Multi-Model Hypothesize-and-Verify Approach for Incremental Loop Closure Verification
This addresses the issue of perceptual aliasing in visual place recognition for robotics, but it appears incremental as it builds on existing VPR techniques.
The paper tackles the problem of false positives in loop closure detection for robots by proposing an incremental multi-model hypothesize-and-verify framework that verifies hypotheses against visual place recognition constraints, with experimental validation showing effectiveness.

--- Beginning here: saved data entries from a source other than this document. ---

Lemma stack_phys x : USER_STACK_TOP - USER_STACK_SIZE ≤ x < USER_STACK_TOP →
  as_virt_to_phys a x = Some (p + (x - (USER_STACK_TOP - USER_STACK_SIZE))).
Proof.
  intros Hx. rewrite (stack_linear _ r) by done. rewrite (stack_linear _ r), Z.sub_diag in Hp by done.
  injection Hp as Hp'. f_equal.
  unfold wadd, u64 in *. rewrite Z.add_0_r in Hp'. rewrite <- Zplus_mod_idemp_l, Hp'. apply Z.mod_small.
  unfold USER_STACK_TOP, USER_STACK_SIZE, PAGE_SIZE in *. lia.
Qed.

Lemma stack_kernel x : USER_STACK_TOP - USER_STACK_SIZE ≤ x < USER_STACK_TOP →
  phys_to_virt (p + (x - (USER_STACK_TOP - USER_STACK_SIZE))) k = base + (x - user_sp l).
Proof.
  intros Hx. unfold phys_to_virt. rewrite wadd_small; [unfold base; lia|].
  unfold USER_STACK_TOP, USER_STACK_SIZE, PAGE_SIZE in *. lia.
Qed.

Lemma seen_byte x : USER_STACK_TOP - USER_STACK_SIZE ≤ x < USER_STACK_TOP → user_byte k' a x = Some (k_mem k' (base + (x - user_sp l))).
Proof. intros Hx. unfold user_byte. rewrite stack_phys by done. simpl. do 2 f_equal. by apply stack_kernel. Qed.

Lemma seen_u64 x : USER_STACK_TOP - USER_STACK_SIZE ≤ x < USER_STACK_TOP →
  user_u64 k' a x = Some (read_u64 (k_mem k') (base + (x - user_sp l))).
Proof. intros Hx. unfold user_u64. rewrite stack_phys by done. simpl. do 2 f_equal. by apply stack_kernel. Qed.

Lemma seen_string va str : cstring (k_mem k') (base + (va - user_sp l)) str →
  USER_STACK_TOP - USER_STACK_SIZE ≤ va → va + Z.of_nat (length str) + 1 ≤ USER_STACK_TOP → user_string k' a va str.
Proof.
  intros [Hn Hc] H1 H2. split; [done|]. intros i b Hi. pose proof (lookup_lt_Some _ _ _ Hi) as Hlt.
  rewrite length_app in Hlt. simpl in Hlt. rewrite seen_byte by lia. rewrite <- Hc, lookup_mem_read, decide_True in Hi by lia.
  apply (inj Some) in Hi. rewrite <- Hi. do 2 f_equal.
  lia.
Qed.

(** The strings of one vector, whose blob lies at the offset [o] of the frame. *)
Lemma seen_strings B n o : (length (blob B) ≤ n)%nat → 0 ≤ o → user_sp l + o + Z.of_nat n ≤ USER_STACK_TOP →
  USER_STACK_TOP - USER_STACK_SIZE ≤ user_sp l →
  (∀ i s q, B !! i = Some s → starts 0 B !! i = Some q → cstring (k_mem k') (base + o + Z.of_nat q) s) →
  Forall2 (user_arg k' a) (envp_ptrs (user_sp l + o) (starts 0 B)) B.
Proof.
  intros Hn Ho Htop Hsp Hc. apply Forall2_same_length_lookup. split; [unfold envp_ptrs; by rewrite length_fmap, length_starts|].
  intros i x s Hx Hs. unfold envp_ptrs in Hx. rewrite list_lookup_fmap in Hx.
  destruct (starts 0 B !! i) as [q|] eqn:Hq; [|discriminate Hx]. apply (inj Some) in Hx. subst x.
  destruct (blob_at 0 B i s q Hs Hq) as (pre & post & Hb & Hq'). simpl in Hq'. subst q.
  assert (length pre + length s + 1 ≤ n)%nat by (rewrite Hb, !length_app in Hn; simpl in Hn; lia).
  split; [unfold USER_STACK_TOP, USER_STACK_SIZE, PAGE_SIZE in Hsp; lia|].
  apply seen_string; [|lia..]. replace (base + _) with (base + o + Z.of_nat (length pre)) by lia. by eapply Hc.
Qed.

Lemma stack_words_range : 0 ≤ vfs_port < 2^64 → Forall (λ w, 0 ≤ w < 2^64) (stack_words argv envp vfs_port).
Proof.
  intros Hport. destruct (frame_always_fits A E argv envp HA HE) as (Hfit & _ & Hlo & Hhi & Hstr & Htpb & Hrnd).
  fold l in Hfit, Hlo, Hhi, Hstr, Htpb, Hrnd.
  pose proof (bh_max _ _ HA). pose proof (bh_count _ _ HA). pose proof (blob_end _ _ HA). pose proof (blob_end _ _ HE).
  unfold USER_STACK_TOP, USER_STACK_SIZE, PAGE_SIZE, MAX_EXEC_ARGS in *.
  assert (∀ B o, 0 ≤ o → o + Z.of_nat (length (blob B)) < 2^64 → Forall (λ w, 0 ≤ w < 2^64) (envp_ptrs o (starts 0 B))) as Hptrs.
  { intros B o Ho Hm. apply Forall_fmap, (Forall_impl _ _ _ (starts_bound B)). intros q Hq. simpl. lia. }
  rewrite (stack_words_eq A E argv envp vfs_port HA HE). fold l.
  apply Forall_app; split; [apply Forall_singleton; lia|]. apply Forall_app; split; [apply Hptrs; lia|].
  apply Forall_app; split; [by apply Forall_singleton|]. apply Forall_app; split; [apply Hptrs; lia|].
  apply Forall_app; split; [by apply Forall_singleton|].
  unfold auxv, PAGE_SIZE, AT_CYANOS_VFS_PORT. cbn [fmap list_fmap mjoin list_join app fst snd].
  repeat (apply Forall_cons; split; [lia|]). apply Forall_nil_2.
Qed.

Lemma frame_seen : 0 ≤ vfs_port < 2^64 → program_sees k' a (user_sp l) vfs_port A E.
Proof.
  intros Hport. destruct (frame_always_fits A E argv envp HA HE) as (Hfit & _ & Hlo & Hhi & Hstr & Htpb & Hrnd).
  fold l in Hfit, Hlo, Hhi, Hstr, Htpb, Hrnd.
  pose proof (blob_end _ _ HA). pose proof (blob_end _ _ HE).
  exists (envp_ptrs (str_base_va l) (starts 0 A)), (envp_ptrs (str_base_va l + Z.of_nat (x_end argv)) (starts 0 E)), (rand_va l).
  split_and!.
  - intros i w Hi. assert (stack_words argv envp vfs_port !! i = Some w) as Hw.
    { rewrite (stack_words_eq A E argv envp vfs_port HA HE). exact Hi. }
    pose proof (lookup_lt_Some _ _ _ Hw). pose proof (length_stack_words A E argv envp vfs_port HA HE) as Hlen. fold l in Hlen.
    rewrite seen_u64 by lia. f_equal. replace (base + _) with (base + 8 * Z.of_nat i) by lia.
    apply (stack_word A E argv envp vfs_port t base (k_mem k) HA HE i w Hw). exact (Forall_lookup_1 _ _ _ _ (stack_words_range Hport) Hw).
  - rewrite Hstr. eapply (seen_strings A (x_end argv)); [lia..|]. intros i s q Hs Hq. rewrite Hstr in *.
    by apply (argv_string A argv envp vfs_port t base (k_mem k) HA i s q).
  - rewrite Hstr, <- Z.add_assoc. eapply (seen_strings E (x_end envp)); [lia..|]. intros i s q Hs Hq. rewrite Z.add_assoc.
    by apply (envp_string E argv envp vfs_port t base (k_mem k) HE i s q).
Qed.
End image.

Loop closure detection, which is the task of identifying locations revisited by a robot in a sequence of odometry and perceptual observations, is typically formulated as a visual place recognition (VPR) task. However, even state-of-the-art VPR techniques generate a considerable number of false positives as a result of confusing visual features and perceptual aliasing. In this paper, we propose a robust incremental framework for loop closure detection, termed incremental loop closure verification. Our approach reformulates the problem of loop closure detection as an instance of a multi-model hypothesize-and-verify framework, in which multiple loop closure hypotheses are generated and verified in terms of the consistency between loop closure hypotheses and VPR constraints at multiple viewpoints along the robot's trajectory. Furthermore, we consider the general incremental setting of loop closure detection, in which the system must update both the set of VPR constraints and that of loop closure hypotheses when new constraints or hypotheses arrive during robot navigation. Experimental results using a stereo SLAM system and DCNN features and visual odometry validate effectiveness of the proposed approach.